Alcoholic drinks consumed: 0.
Alcoholic drinks wanted: 6.
Cups of coffee: Infinite.
Takeaways bought: 1.
Money raised for Brain Tumour Research: £295.07.
Having had a week already to get used to enforced sobriety, anyone would think that it would be easier to continue in this vein: well folks, I’m here to tell you that this is not the case. I have fulfilled my prediction of substituting alcohol for coffee and whatever chocolatey goodness I can get my hands on, since my willpower is more like flimsy paper than solid iron. As a result I am over-caffeinated and jittery, my sleeping pattern has gone to hell and my complexion is decidedly spottier, even if it’s slightly rosier than usual thanks to the lack of greying hangovers. So far, not so good.

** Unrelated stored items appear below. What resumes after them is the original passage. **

Lemma to_lower_not_lf c : Ascii.eqb c LF = false -> Ascii.eqb (to_lower c) LF = false.
Proof.
  intros Hc. unfold to_lower. destruct (is_upper c) eqn:El; [|done].
  apply Ascii.eqb_neq. intros E. apply (f_equal nat_of_ascii) in E.
  unfold is_upper in El. apply andb_true_iff in El as [H1 H2].
  apply Nat.leb_le in H1, H2.
  rewrite nat_ascii_embedding in E by lia. change (nat_of_ascii LF) with 10 in E. lia.
Qed.

Lemma no_lf_title_go prev s : no_lf s = true -> no_lf (title_go prev s) = true.
Proof.
  revert prev. induction s as [|c s IH]; intros prev; [done|]. unfold no_lf. simpl.
  intros H. apply andb_true_iff in H as [Hc Hs]. apply negb_true_iff in Hc.
  apply andb_true_iff. split; [|by apply IH].
  apply negb_true_iff. destruct prev; [by apply to_lower_not_lf | by apply to_upper_not_lf].
Qed.

Lemma no_lf_replace s : no_lf s = true -> no_lf (replace "-" " " s) = true.
Proof.
  induction s as [|c s IH]; [done|]. unfold no_lf. simpl.
  intros H. apply andb_true_iff in H as [Hc Hs].
  apply andb_true_iff. split; [|by apply IH].
  by destruct (Ascii.eqb c "-").
Qed.
(* ================================================================= *)
(** ** The attribution extractor *)

Lemma extract_of_search filepath content author_text rest :
  read_text filepath = inl content ->
  search AUTHOR_PATTERN content = Some (author_text, rest) ->
  extract_authors_from_file filepath = ret (names_of_marker author_text).
Proof.
  intros Hread Hsearch. unfold extract_authors_from_file.
  now rewrite Hread, Hsearch.
Qed.

Lemma names_of_marker_links author_text :
  findall AUTHOR_LINK_PATTERN author_text <> [] ->
  names_of_marker author_text
  = map lower (findall AUTHOR_LINK_PATTERN author_text).
Proof.
  unfold names_of_marker.
  now destruct (findall AUTHOR_LINK_PATTERN author_text).
Qed.

Lemma names_of_marker_plain author_text :
  findall AUTHOR_LINK_PATTERN author_text = [] ->
  names_of_marker author_text
  = map (fun a => lower (strip a)) (split comma author_text).
Proof. unfold names_of_marker. now intros ->. Qed.


(** When the marker text of a document holds markdown links, the extractor
    returns the display texts of the links, in order and in lower case. *)
Lemma extract_links filepath content author_text rest :
  read_text filepath = inl content ->
  search AUTHOR_PATTERN content = Some (author_text, rest) ->
  findall AUTHOR_LINK_PATTERN author_text <> [] ->
  extract_authors_from_file filepath
  = ret (map lower (findall AUTHOR_LINK_PATTERN author_text)).
Proof.
  intros Hread Hsearch Hlinks.
  rewrite (extract_of_search _ Hread Hsearch).
  now rewrite names_of_marker_links.
Qed.

Example extract_links_Ada_Bo :
  extract_authors_from_file
    (md "05-optimization"
       (lines_text [ "# Optimization"; "";
                     "*Author: [Ada](x.md#ada), [Bo](y.md#bo)*"; "";
                     "Text." ]))
  = ret [txt "ada"; txt "bo"].
Proof. vm_compute. reflexivity. Qed.

(** C1, where the code departs from it.  The names of the link branch are
    put in lower case and not trimmed, while those of the comma branch are
    both: for the marker [*Author: [ Ada ](x.md#ada)*] the extractor
    returns the display text with its blanks, [" ada "], and not
    ["ada"]. *)
Theorem extract_links_not_trimmed :
  search AUTHOR_PATTERN (txt "*Author: [ Ada ](x.md#ada)*")
  = Some (txt "[ Ada ](x.md#ada)", [])
  /\ findall AUTHOR_LINK_PATTERN (txt "[ Ada ](x.md#ada)") = [txt " Ada "]
  /\ extract_authors_from_file (md "a" (txt "*Author: [ Ada ](x.md#ada)*"))
     = ret [txt " ada "]
  /\ lower (strip (txt " Ada ")) = txt "ada"
  /\ names_of_marker (txt " Ada ") = [txt "ada"].
Proof. repeat split; vm_compute; reflexivity. Qed.

(** C3.  When the marker text of a document holds no markdown link, the
    extractor returns the names that the commas separate, each trimmed and
    in lower case; for [*Authors: Ada, Bo*] the result is
    [["ada"; "bo"]]. *)
Theorem extract_plain_names :
  (forall filepath content author_text rest names,
     read_text filepath = inl content ->
     search AUTHOR_PATTERN content = Some (author_text, rest) ->
     findall AUTHOR_LINK_PATTERN author_text = [] ->
     author_text = join [comma] names ->
     names <> [] -> Forall (fun n => ~ In comma n) names ->
     extract_authors_from_file filepath
     = ret (map (fun a => lower (strip a)) names))
  /\ extract_authors_from_file
       (md "02-setup" (lines_text ["# Setup"; ""; "*Authors: Ada, Bo*"]))
     = ret [txt "ada"; txt "bo"].
Proof.
  split.
  - intros filepath content author_text rest names
      Hread Hsearch Hplain -> Hne Hnames.
    rewrite (extract_of_search _ Hread Hsearch).
    rewrite names_of_marker_plain by assumption.
    now rewrite split_join.
  - vm_compute. reflexivity.
Qed.

Ltac not_in_list :=
  simpl; intros H;
  repeat (destruct H as [H|H]; [discriminate H|]); exact H.

Lemma extract_plain_names_witness :
  extract_authors_from_file (md "a" (txt "*author:  Cy ,Dee*"))
  = ret [txt "cy"; txt "dee"].
Proof.
  refine (proj1 extract_plain_names
            (md "a" (txt "*author:  Cy ,Dee*"))
            (txt "*author:  Cy ,Dee*") (txt "Cy ,Dee") []
            [txt "Cy "; txt "Dee"] eq_refl eq_refl eq_refl eq_refl _ _).
  - discriminate.
  - repeat constructor; not_in_list.
Defined.



(** C10.  The extractor uses the marker match at the earliest position of
    the document: when a match starts where no earlier position has one, the
    names are those of that match; and after a first marker whose body
    holds no star and starts with no blank, the rest of the document, later
    markers included, changes nothing. *)
Theorem extract_first_marker_only :
  (forall filepath before s author_text rest,
     read_text filepath = inl (before ++ s) ->
     match_here AUTHOR_PATTERN s = Some (author_text, rest) ->
     (forall b1 b2, before = b1 ++ b2 -> b2 <> [] ->
                    match_here AUTHOR_PATTERN (b2 ++ s) = None) ->
     extract_authors_from_file filepath = ret (names_of_marker author_text))
  /\ (forall filepath before kw ws body after,
        read_text filepath
        = inl (before ++ star :: kw ++ colon :: ws ++ body ++ star :: after) ->
        ~ In star before ->
        is_keyword kw = true ->
        Forall (fun c => isspace c = true) ws ->
        body <> [] -> ~ In newline body -> ~ In star body ->
        (forall c b, body = c :: b -> isspace c = false) ->
        extract_authors_from_file filepath = ret (names_of_marker body))
  /\ extract_authors_from_file
       (md "04-electricity-markets"
          (lines_text [ "# Markets"; "*Author: Ada*"; "";
                        "*Authors: [Bo](x.md#bo), Cy*" ]))
     = ret [txt "ada"].
Proof.
  split; [|split].
  - intros filepath before s author_text rest Hread Hmatch Hfirst.
    apply (extract_of_search _ Hread (rest := rest)).
    now apply search_leftmost.
  - intros filepath before kw ws body after
      Hread Hbefore Hkw Hws Hne Hnl Hstar Hhead.
    apply (extract_of_search _ Hread (rest := after)).
    now apply search_marker.
  - vm_compute. reflexivity.
Qed.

However, on the plus side, I enjoyed a delightful evening in for my housemate’s birthday drinking a bizarre non-alcoholic wine entitled Belvoir Shiraz without the hangover (verdict: odd but pleasant taste, not remotely wine-like, largely inoffensive, 7/10). The distraction of a slap-up roast dinner followed by Swedish Apple cake meant I barely noticed the wine and prosecco that flowed freely around me, which proves a point that I’d already suspected to be true: it’s not the drink but the company that makes a good party a great one.
Having survived Blue Monday without a slip-up, alongside exams and miserable northern weather and the likelihood that most of us will fail our New Year’s Resolutions pretty soon, I decided I would not feel guilty about my greater consumption of caffeine and what my great-grandmother used to call ‘rubbish’, as in ‘bring them round for a visit and I’ll fill them up with rubbish right before their tea’. Given the pressure put on ‘millennials’ as we’re so patronisingly dubbed by the mainstream media, it’s entirely reasonable to slip up and indulge those guilty pleasures that really we have no reason to feel bad about. My Dry January is not a quest for perfection nor a holier-than-thou judgement on others, but a test that I’ve given myself, for which I make up the rules.
So the next time you’re in the pub and your mate isn’t joining you for your post-exam tequila shots, cut them some slack. Maybe they have another exam tomorrow, maybe their loan hasn’t come in yet, maybe they’re just not in the mood, but don’t pressure them into joining in, as I’ve seen a lot of people doing at work this week. Unless they’re obviously judging you and outwardly spoiling your fun, in which case go ahead and flick your chewed lime wedges at their self-righteous heads and carry on. You don’t need that kind of negativity in your life.